Your task: Exact reproduction required: the lines below from the line with "(mk_FeedForward Z Z" to the line with "Definition toy_feedforward (training", both ends included, and no others.

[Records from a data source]

◆ ◆ ◆ ◆ ◆

Definition toy_dropout (p x : Z) (g : nat) : Z * nat :=
  (if Nat.even g then x else 0%Z, S g).

Definition toy_attention (training : bool) (wq : Z) (q k v : Z) (g : nat)
  : Z * nat :=
  projected_attention Z toy_linear (fun _ _ x => x) (fun x => x) (fun x => x)
    Z.mul (fun _ x => x) (fun x => x) toy_masked_fill (fun x => x)
    Z nat toy_dropout
    training 1 1 1 1 0%Z wq 0%Z 1%Z 0%Z 1%Z 0%Z 1%Z 0%Z q k v 1%Z g.

Definition toy_attn (wq : Z) : MultiHead_Attn Z Z :=
  mk_MultiHead_Attn Z Z 1 1 1 1 1
    (mk_Linear Z wq 0%Z) (mk_Linear Z 1%Z 0%Z) (mk_Linear Z 1%Z 0%Z)
    (mk_Linear Z 1%Z 0%Z) 0%Z.

Definition toy_decoder (wq : Z) : Decoder Z Z :=
  mk_Decoder Z Z
    (mk_FeedForward Z Z (mk_Linear Z 1%Z 0%Z) (mk_Linear Z 1%Z 0%Z) 0%Z)
    (toy_attn wq)
    (mk_LayerNorm Z 1%Z 0%Z) (mk_LayerNorm Z 1%Z 0%Z) (mk_LayerNorm Z 1%Z 0%Z).

Definition toy_feedforward (training : bool) (x : Z) (g : nat) : Z * nat :=
  FeedForward_forward Z toy_linear (Z.max 0) Z nat toy_dropout
    training (feedforward Z Z (toy_decoder 1)) x g.

Definition toy_forward (training : bool) (self : Decoder Z Z)
    (z_src tgt : Z) (g : nat) : result (Z * nat) :=
  Decoder_forward Z (fun _ => [1; 1; 1]) toy_linear toy_linear
    (fun _ _ x => x) (fun x => x) (fun x => x) Z.mul (fun _ x => x)
    (fun x => x) toy_masked_fill (fun x => x) (Z.max 0) Z.add
    Z nat toy_dropout
    training self z_src tgt 1%Z 1%Z g.

(** The weight of the query projection enters both attention calls: in
    evaluation mode the output is a polynomial of degree two in it. *)
Example toy_forward_eval :
  toy_forward false (toy_decoder 1) 3 2 0 = Ok (200%Z, 0) /\
  toy_forward false (toy_decoder 2) 3 2 0 = Ok (684%Z, 0).
Proof. split; vm_compute; reflexivity. Qed.

(** In training mode on the toy instance: the self-attention draws at
    state 0 and is kept, the cross-attention draws at state 1 and is
    zeroed, the feed-forward block draws at states 2 and 3. *)
Lemma decoder_shares_attention_witness :
  exists s g1 c g2 f g3,
    toy_attention true 2 2 2 2 0 = (s, g1) /\
    toy_attention true 2 (s + 2) 3 3 g1 = (c, g2) /\
    toy_feedforward true (c + (s + 2)) g2 = (f, g3) /\
    18%Z = (f + (c + (s + 2)))%Z /\ 4 = g3.
Proof.
  assert (H : toy_forward true (toy_decoder 2) 3 2 0 = Ok (18%Z, 4))
    by (vm_compute; reflexivity).
  destruct (decoder_shares_attention Z (fun _ => [1; 1; 1]) toy_linear
              toy_linear (fun _ _ x => x) (fun x => x) (fun x => x) Z.mul
              (fun _ x => x) (fun x => x) toy_masked_fill (fun x => x)
              (Z.max 0) Z.add Z nat toy_dropout
              true (toy_decoder 2) 3%Z 2%Z 1%Z 1%Z 0 4 18%Z H)
    as ((s & g1 & c & g2 & f & g3 & H1 & H2 & H3 & Hout & Hg) & _).
  exists s, g1, c, g2, f, g3.
  split; [exact H1|]. split; [|split; [|split; [exact Hout|exact Hg]]].
  - etrans; [|exact H2]. unfold toy_attention. f_equal.
    unfold toy_linear. cbn. lia.
  - etrans; [|exact H3]. unfold toy_feedforward. f_equal.
    unfold toy_linear. cbn. lia.
Defined.

End Network.

(** ** More on Vocab.build: which tokens are printed *)

Module BuildFacts.

Import Build.

Lemma add_key_NoDup (keys : list string) (tok : string) :
  NoDup keys -> NoDup (Build.add_key keys tok).
Proof.
  intros Hk. unfold Build.add_key. destruct (decide (tok ∈ keys)); [done|].
  apply NoDup_app. repeat split; [done| |apply NoDup_singleton].
  intros x Hx ->%list_elem_of_singleton. done.
Qed.

Lemma fold_add_key_NoDup (toks keys : list string) :
  NoDup keys -> NoDup (fold_left Build.add_key toks keys).
Proof.
  revert keys. induction toks as [|t toks IH]; intros keys Hk; cbn; [done|].
  by apply IH, add_key_NoDup.
Qed.

Lemma fold_add_key_elem_of (toks keys : list string) (x : string) :
  x ∈ fold_left Build.add_key toks keys <-> x ∈ keys \/ x ∈ toks.
Proof.
  revert keys. induction toks as [|t toks IH]; intros keys; cbn.
  - rewrite elem_of_nil. tauto.
  - rewrite IH, elem_of_cons. unfold Build.add_key.
    destruct (decide (t ∈ keys)) as [Hin|Hin].
    + split; [tauto|]. intros [?|[->|?]]; tauto.
    + rewrite elem_of_app, list_elem_of_singleton. tauto.
Qed.

Lemma fold_add_key_fresh (toks keys : list string) :
  NoDup (keys ++ toks) -> fold_left add_key toks keys = keys ++ toks.
Proof.
  revert keys. induction toks as [|t toks IH]; intros keys Hnd; cbn.
  - by rewrite app_nil_r.
  - assert (Ht : t ∉ keys).
    { apply NoDup_app in Hnd as (_ & Hdisj & _). intros Hin.
      apply (Hdisj t Hin). apply list_elem_of_here. }
    unfold add_key at 2. rewrite decide_False by done.
    rewrite IH; [by rewrite <- app_assoc|]. by rewrite <- app_assoc.
Qed.

(** The counts that the reading loop builds: distinct keys, positive
    frequencies. *)
Definition counts_wf (d : list (string * nat)) : Prop :=
  NoDup (map fst d) /\ Forall (fun p => 0 < snd p) d.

◆ ◆ ◆ ◆ ◆

Response to this exercise:
    (mk_FeedForward Z Z (mk_Linear Z 1%Z 0%Z) (mk_Linear Z 1%Z 0%Z) 0%Z)
    (toy_attn wq)
    (mk_LayerNorm Z 1%Z 0%Z) (mk_LayerNorm Z 1%Z 0%Z) (mk_LayerNorm Z 1%Z 0%Z).

Definition toy_feedforward (training : bool) (x : Z) (g : nat) : Z * nat :=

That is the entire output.